Institute of Computer Science
Faculty of Engineering, Christian-Albrechts-University of Kiel
| Computer-Aided Program
Development Institute of Computer Science Faculty of Engineering, Christian-Albrechts-University of Kiel |
|
| RAP Examples - Evaluation of - Functional Programs |
{***************************************************************************}
{* SYNTAX OF A SUB-LANGUAGE OF FP *}
{***************************************************************************}
type OBJECTS
basedon NAT, BOOL
sort Obj
cons bobj : (Bool)Obj,
nobj : (Nat)Obj,
pair : (Obj,Obj)Obj
endoftype
complete OBJECTS
noetherian OBJECTS
display OBJECTS bobj = "_",
nobj = "_",
pair = "<_,_>"
type FORMS
basedon ID, NAT, BOOL
sort Form
cons id, p_1, p_2, {Id., Proj.}
eqz, s, p, ad, su, mu : Form, {Basisfct.
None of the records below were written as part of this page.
(** *** Checking and updating *)

Lemma check_cache_true b id s :
  (run (check_cache b id) s).1 = Ok true ↔
  ∃ s1 content record,
    run cache_setup s = (Ok (), s1)
    ∧ files s !! cache_info_path b id = Some (FData content)
    ∧ pickle_load content = Ok record
    ∧ isinstance_dict record = true
    ∧ record_valid b id record s1.
Proof.
  unfold check_cache. rewrite try_except_true.
  rewrite run_bind, get_cache_info_path_run.
  pose proof (cache_setup_files s) as Hfiles.
  destruct (run cache_setup s) as [[[]|e] s1]; cbn [snd] in Hfiles.
  2: { split; [done|]. by intros (? & ? & ? & [=] & _). }
  rewrite run_bind.
  destruct (run (open_read _) s1) as [[c|e] s1'] eqn:Hr.
  - apply open_read_Ok in Hr as [Hc ->]. rewrite Hfiles in Hc.
    rewrite run_bind, run_lift.
    destruct (pickle_load c) as [record|e] eqn:Hload.
    2: { split; [done|]. intros (? & ? & ? & [= <-] & ? & ? & _). congruence. }
    rewrite run_bind.
    destruct (isinstance_dict record) eqn:Hdict.
    + rewrite run_ret, validate_cache_info_true. split.
      * intros ?. by exists s1, c, record.
      * intros (? & ? & ? & [= <-] & ? & ? & _ & ?). congruence.
    + split; [done|]. intros (? & ? & ? & [= <-] & ? & ? & ? & _). congruence.
  - split; [done|]. intros (? & c & ? & [= <-] & Hc & _).
    rewrite <- Hfiles in Hc. apply open_read_data in Hc. congruence.
Qed.

(** [check_cache] raises exactly what [pickle.load] raises outside
    [Exception] on the content of the metadata file. *)
Lemma check_cache_Raise b id s e :
  (run (check_cache b id) s).1 = Raise e ↔
  is_exception e = false
  ∧ ∃ s1 content,
      run cache_setup s = (Ok (), s1)
      ∧ files s !! cache_info_path b id = Some (FData content)
      ∧ pickle_load content = Raise e.
Proof.
  unfold check_cache. rewrite try_except_Raise.
  rewrite run_bind, get_cache_info_path_run.
  pose proof (cache_setup_files s) as Hfiles.
  destruct (run cache_setup s) as [[[]|e1] s1] eqn:Hs; cbn [snd] in Hfiles.
  2: { cbn. split.
       - intros [[= ->] He].
         pose proof (raises_exceptions_cache_setup _ _ _ Hs). congruence.
       - by intros (_ & ? & ? & [=] & _). }
  rewrite run_bind.
  destruct (run (open_read _) s1) as [[c|e2] s1'] eqn:Hr.
  - apply open_read_Ok in Hr as [Hc ->]. rewrite Hfiles in Hc.
    rewrite run_bind, run_lift.
    destruct (pickle_load c) as [record|e2] eqn:Hload.
    + rewrite run_bind. destruct (isinstance_dict record).
      * rewrite run_ret.
        destruct (validate_cache_info_returns b id record s1)
          as (r & s2 & ->). cbn.
        split; [by intros [[=] _]|].
        intros (_ & ? & ? & [= <-] & ? & ?). congruence.
      * cbn. split; [by intros [[= <-] [=]]|].
        intros (_ & ? & ? & [= <-] & ? & ?). congruence.
    + cbn. split.
      * intros [[= ->] He]. split; [done|]. by exists s1, c.
      * intros (He & ? & ? & [= <-] & ? & ?). split; [congruence|done].
  - cbn. split.
    + intros [[= ->] He].
      pose proof (raises_exceptions_open_read _ _ _ _ Hr). congruence.
    + intros (_ & ? & c & [= <-] & Hc & _).
      rewrite <- Hfiles in Hc. apply open_read_data in Hc. congruence.
Qed.

(** A check that neither answers [true] nor raises answers [false]. *)
Lemma check_cache_false b id s :
  (run (check_cache b id) s).1 ≠ Ok true →
  (∀ e, (run (check_cache b id) s).1 ≠ Raise e) →
  (run (check_cache b id) s).1 = Ok false.
Proof.
  destruct (run (check_cache b id) s).1 as [[]|e]; [done|done|].
  intros _ He. by destruct (He e).
Qed.


Lemma update_cache_Ok b id extra s s2 :
  run (update_cache b id extra) s = (Ok (), s2) →
  ∃ source,
    files s !! module_path b id = Some (FData source)
    ∧ files s2 = <[cache_info_path b id :=
                     FData (pickle_dumps (cache_record b id source extra))]>
                   (files s)
    ∧ dirs s ⊆ dirs s2
    ∧ root_exists s2.
Proof.
  unfold update_cache, generate_cache_info.
  rewrite !run_bind, get_stencil_module_path_run.
  pose proof (cache_setup_files s) as Hfiles.
  destruct (run cache_setup s) as [[[]|e] s1] eqn:Hs; [|done].
  cbn [snd] in Hfiles.
  assert (Hd1 : dirs s ⊆ dirs s1).
  { revert Hs. unfold cache_setup. rewrite run_bind; cbn.
    destruct (_ || _)%bool; cbn; [by intros [= <-]|].
    by intros (_ & ? & _)%os_makedirs_Ok. }
  apply cache_setup_Ok in Hs.
  rewrite run_bind.
  destruct (run (open_read _) s1) as [[source|e] s1'] eqn:Hr; [|done].
  apply open_read_Ok in Hr as [Hsrc ->]. rewrite Hfiles in Hsrc.
  rewrite run_ret, run_bind, get_cache_info_path_run, cache_setup_exists
    by done.
  rewrite run_bind.
  destruct (run (os_makedirs _) s1) as [[[]|e] s3] eqn:Hm; [|done].
  apply os_makedirs_Ok in Hm as (Hf3 & Hd3 & _).
  intros [Hf2 Hd2]%open_write_Ok.
  exists source. split; [done|]. split; [by rewrite Hf2, Hf3, Hfiles|].
  split; [rewrite Hd2; by etrans|].
  apply (root_exists_mono s3); [right; eauto | by rewrite Hd2 |].
  apply (root_exists_mono s1); [by left | done | done].
Qed.

(** *** The record [update_cache] writes *)

Lemma cache_record_field b id source extra k v :
  (k, v) ∈ validated_fields b id source →
  record_field (cache_record b id source extra) k =
  Some (default v (dict_get (rev extra) k)).
Proof.
  intros Hk. unfold record_field, cache_record.
  rewrite kwargs_to_pydict, dict_get_display, rev_app_distr, dict_get_app.
  destruct (dict_get (rev extra) k) as [v'|]; [done|].
  unfold validated_fields in Hk. cbn.
  repeat (apply elem_of_cons in Hk as [[= -> ->]|Hk]; [done|]).
  by apply elem_of_nil in Hk.
Qed.

Lemma dict_get_rev_In (d : strdict) k v :
  dict_get (rev d) k = Some v → (k, v) ∈ d.
Proof.
  intros ?%dict_get_In. by apply list_elem_of_In, in_rev, list_elem_of_In.
Qed.

Lemma read_module_data b id s source :
  root_exists s →
  files s !! module_path b id = Some (FData source) →
  read_module b id s = Ok source.
Proof.
  intros Hroot Hsrc. unfold read_module.
  rewrite run_bind, get_stencil_module_path_run, cache_setup_exists by done.
  by rewrite (open_read_data _ _ source).
Qed.

(** *** The claims on the cache *)

(** C1 (validation): [validate_cache_info] never raises; it returns true
    exactly when the module file can be read and the record, a mapping
    with string keys, holds the backend, the stencil name, the stencil
    version and the hash of the module text read; in every other case (an
    exception while reading, a missing field, a value or a record of
    another type) it returns false. *)
Theorem validate_cache_info_iff b id record s :
  (∃ r s', run (validate_cache_info b id record) s = (Ok r, s'))
  ∧ ((run (validate_cache_info b id record) s).1 = Ok true
     ↔ record_valid b id record s)
  ∧ ((run (validate_cache_info b id record) s).1 = Ok false
     ↔ ¬ record_valid b id record s).
Proof.
  split; [apply validate_cache_info_returns|].
  split; [apply validate_cache_info_true|].
  rewrite <- validate_cache_info_true.
  destruct (validate_cache_info_returns b id record s) as (r & s' & ->).
  destruct r; cbn; split; congruence.
Qed.

(** C2, as amended (round trip): when the module file exists, the extra
    info gives none of the four validated fields another value than the
    standard one, and [pickle] stores the record faithfully, a check that
    follows a successful update returns true. *)
Theorem update_then_check b id extra s s2 source :
  files s !! module_path b id = Some (FData source) →
  Forall (λ kv, ∀ v, (kv.1, v) ∈ extra → v = kv.2)
    (validated_fields b id source) →
  pickle_faithful (cache_record b id source extra) →
  run (update_cache b id extra) s = (Ok (), s2) →
  (run (check_cache b id) s2).1 = Ok true.
Proof.
  intros Hsrc Hextra Hpickle (src' & Hsrc' & Hf2 & _ & Hroot)%update_cache_Ok.
  assert (src' = source) as -> by congruence.
  apply check_cache_true.
  exists s2, (pickle_dumps (cache_record b id source extra)),
    (cache_record b id source extra).
  split; [by apply cache_setup_exists|].
  split; [by rewrite Hf2, lookup_insert_eq|].
  split; [done|]. split; [done|].
  exists source. split.
  - apply read_module_data; [done|].
    rewrite Hf2, lookup_insert_ne; [done | apply cache_info_path_ne].
  - apply Forall_forall. intros [k v] Hk.
    rewrite (cache_record_field _ _ _ _ _ _ Hk). cbn [fst snd]. f_equal.
    destruct (dict_get (rev extra) k) as [v'|] eqn:E; [|done]. cbn.
    apply dict_get_rev_In in E.
    by apply (proj1 (Forall_forall _ _) Hextra (k, v) Hk).
Qed.

(** A text without CR is read back as it was written. *)
Lemma universal_newlines_no_CR raw :
  "013"%char ∉ list_ascii_of_string raw → universal_newlines raw = raw.
Proof.
  induction raw as [|c raw IH]; [done|].
  cbn [list_ascii_of_string universal_newlines]. intros Hnot.
  destruct (Ascii.eqb_spec c "013") as [->|_].
  - destruct Hnot. by left.
  - rewrite IH; [done|]. intros ?. apply Hnot. by right.
Qed.

(** C3, as amended (tamper detection): after a successful update, when the
    module file is rewritten and the text a read in text mode returns
    from it (its characters with the line ends CR LF and CR as LF) has
    another hash than the text read at the update, the check returns
    false, provided the extra info did not store that very hash under the
    key [module_shash]. *)
Theorem tampered_module_fails_check b id extra s s2 source raw' :
  files s !! module_path b id = Some (FData source) →
  pickle_faithful (cache_record b id source extra) →
  run (update_cache b id extra) s = (Ok (), s2) →
  shash (universal_newlines raw') ≠ shash source →
  (∀ v, ("module_shash", v) ∈ extra →
        v ≠ PStr (shash (universal_newlines raw'))) →
  (run (check_cache b id) (rewrite_module b id raw' s2)).1 = Ok false.
Proof.
  intros Hsrc Hpickle (src' & Hsrc' & Hf2 & _ & Hroot)%update_cache_Ok
    Hhash Hextra.
  assert (src' = source) as -> by congruence.
  unfold rewrite_module. set (source' := universal_newlines raw') in *.
  assert (Hroot' : root_exists (tamper b id source' s2)).
  { apply (root_exists_mono s2); [right; eauto | done | done]. }
  assert (Hmeta : files (tamper b id source' s2) !! cache_info_path b id
                  = Some (FData (pickle_dumps
                                   (cache_record b id source extra)))).
  { cbn [tamper files].
    by rewrite lookup_insert_ne, Hf2, lookup_insert_eq
      by (apply not_eq_sym, cache_info_path_ne). }
  unfold pickle_faithful in Hpickle.
  apply check_cache_false.
  2: { intros e (_ & s1 & content & _ & Hc & Hload)%check_cache_Raise.
       congruence. }
  intros (s1 & content & record & Hs1 & Hc & Hload & _ & Hvalid)%check_cache_true.
  rewrite cache_setup_exists in Hs1 by done. injection Hs1 as <-.
  assert (record = cache_record b id source extra) as -> by congruence.
  destruct Hvalid as (src & Hread & Hfields).
  rewrite (read_module_data _ _ _ source') in Hread;
    [|done|by cbn; rewrite lookup_insert_eq].
  injection Hread as <-.
  apply Forall_forall with (x := ("module_shash", PStr (shash source')))
    in Hfields; [|unfold validated_fields; set_solver].
  cbn [fst snd] in Hfields.
  rewrite (cache_record_field _ _ source _ _ (PStr (shash source)))
    in Hfields by (unfold validated_fields; set_solver).
  destruct (dict_get (rev extra) "module_shash") as [v'|] eqn:E;
    cbn in Hfields.
  - apply dict_get_rev_In, Hextra in E. congruence.
  - congruence.
Qed.


(** C5 (errors of an update reach the caller): [update_cache] has no
    handler.  An exception raised while the module file is read, or while
    the metadata record is written, is the outcome of [update_cache]; in
    particular it raises when the module file is missing. *)
Theorem update_cache_propagates b id extra s :
  (∀ p s1 e s2,
     run (get_stencil_module_path b id) s = (Ok p, s1) →
     run (open_read p) s1 = (Raise e, s2) →
     run (update_cache b id extra) s = (Raise e, s2))
  ∧ (∀ info s1 p s2 s3 e s4,
       run (generate_cache_info b id extra) s = (Ok info, s1) →
       run (get_cache_info_path b id) s1 = (Ok p, s2) →
       run (os_makedirs (os_path_dirname p)) s2 = (Ok (), s3) →
       run (open_write p (pickle_dumps (to_pydict info))) s3 = (Raise e, s4) →
       run (update_cache b id extra) s = (Raise e, s4))
  ∧ (files s !! module_path b id = None →
     ∃ e s', run (update_cache b id extra) s = (Raise e, s')).
Proof.
  split; [|split].
  - intros p s1 e s2 Hp Hr. unfold update_cache, generate_cache_info.
    by rewrite !run_bind, Hp, run_bind, Hr.
  - intros info s1 p s2 s3 e s4 Hg Hp Hm Hw. unfold update_cache.
    by rewrite run_bind, Hg, run_bind, Hp, run_bind, Hm.
  - intros Hnone. unfold update_cache, generate_cache_info.
    rewrite !run_bind, get_stencil_module_path_run.
    pose proof (cache_setup_files s) as Hfiles.
    destruct (run cache_setup s) as [[[]|e] s1]; [|by eauto].
    cbn [snd] in Hfiles. rewrite run_bind.
    destruct (run (open_read (module_path b id)) s1) as [[c|e] s1'] eqn:Hr;
      [|by eauto].
    apply open_read_Ok in Hr as [Hc _]. congruence.
Qed.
NAT}
bconst : (Bool)Form,
nconst : (Nat)Form,
iconst : (Id)Form,
comp, tuple : (Form,Form)Form,
cond : (Form,Form,Form)Form
endoftype
complete FORMS
noetherian FORMS
display FORMS bconst = "_~",
nconst = "_~",
iconst = "_",
comp = "(_ o _)",
tuple = "[_, _]",
cond = "if _\ then _\ else _\endif"
type DECLARATIONS
basedon FORMS, ID, BOOL
sort Decls
cons emptydecls : Decls,
declare : (Decls,Id,Form)Decls
func body : (Decls,Id)Form
axioms all (i,j : Id, e : Decls, f : Form)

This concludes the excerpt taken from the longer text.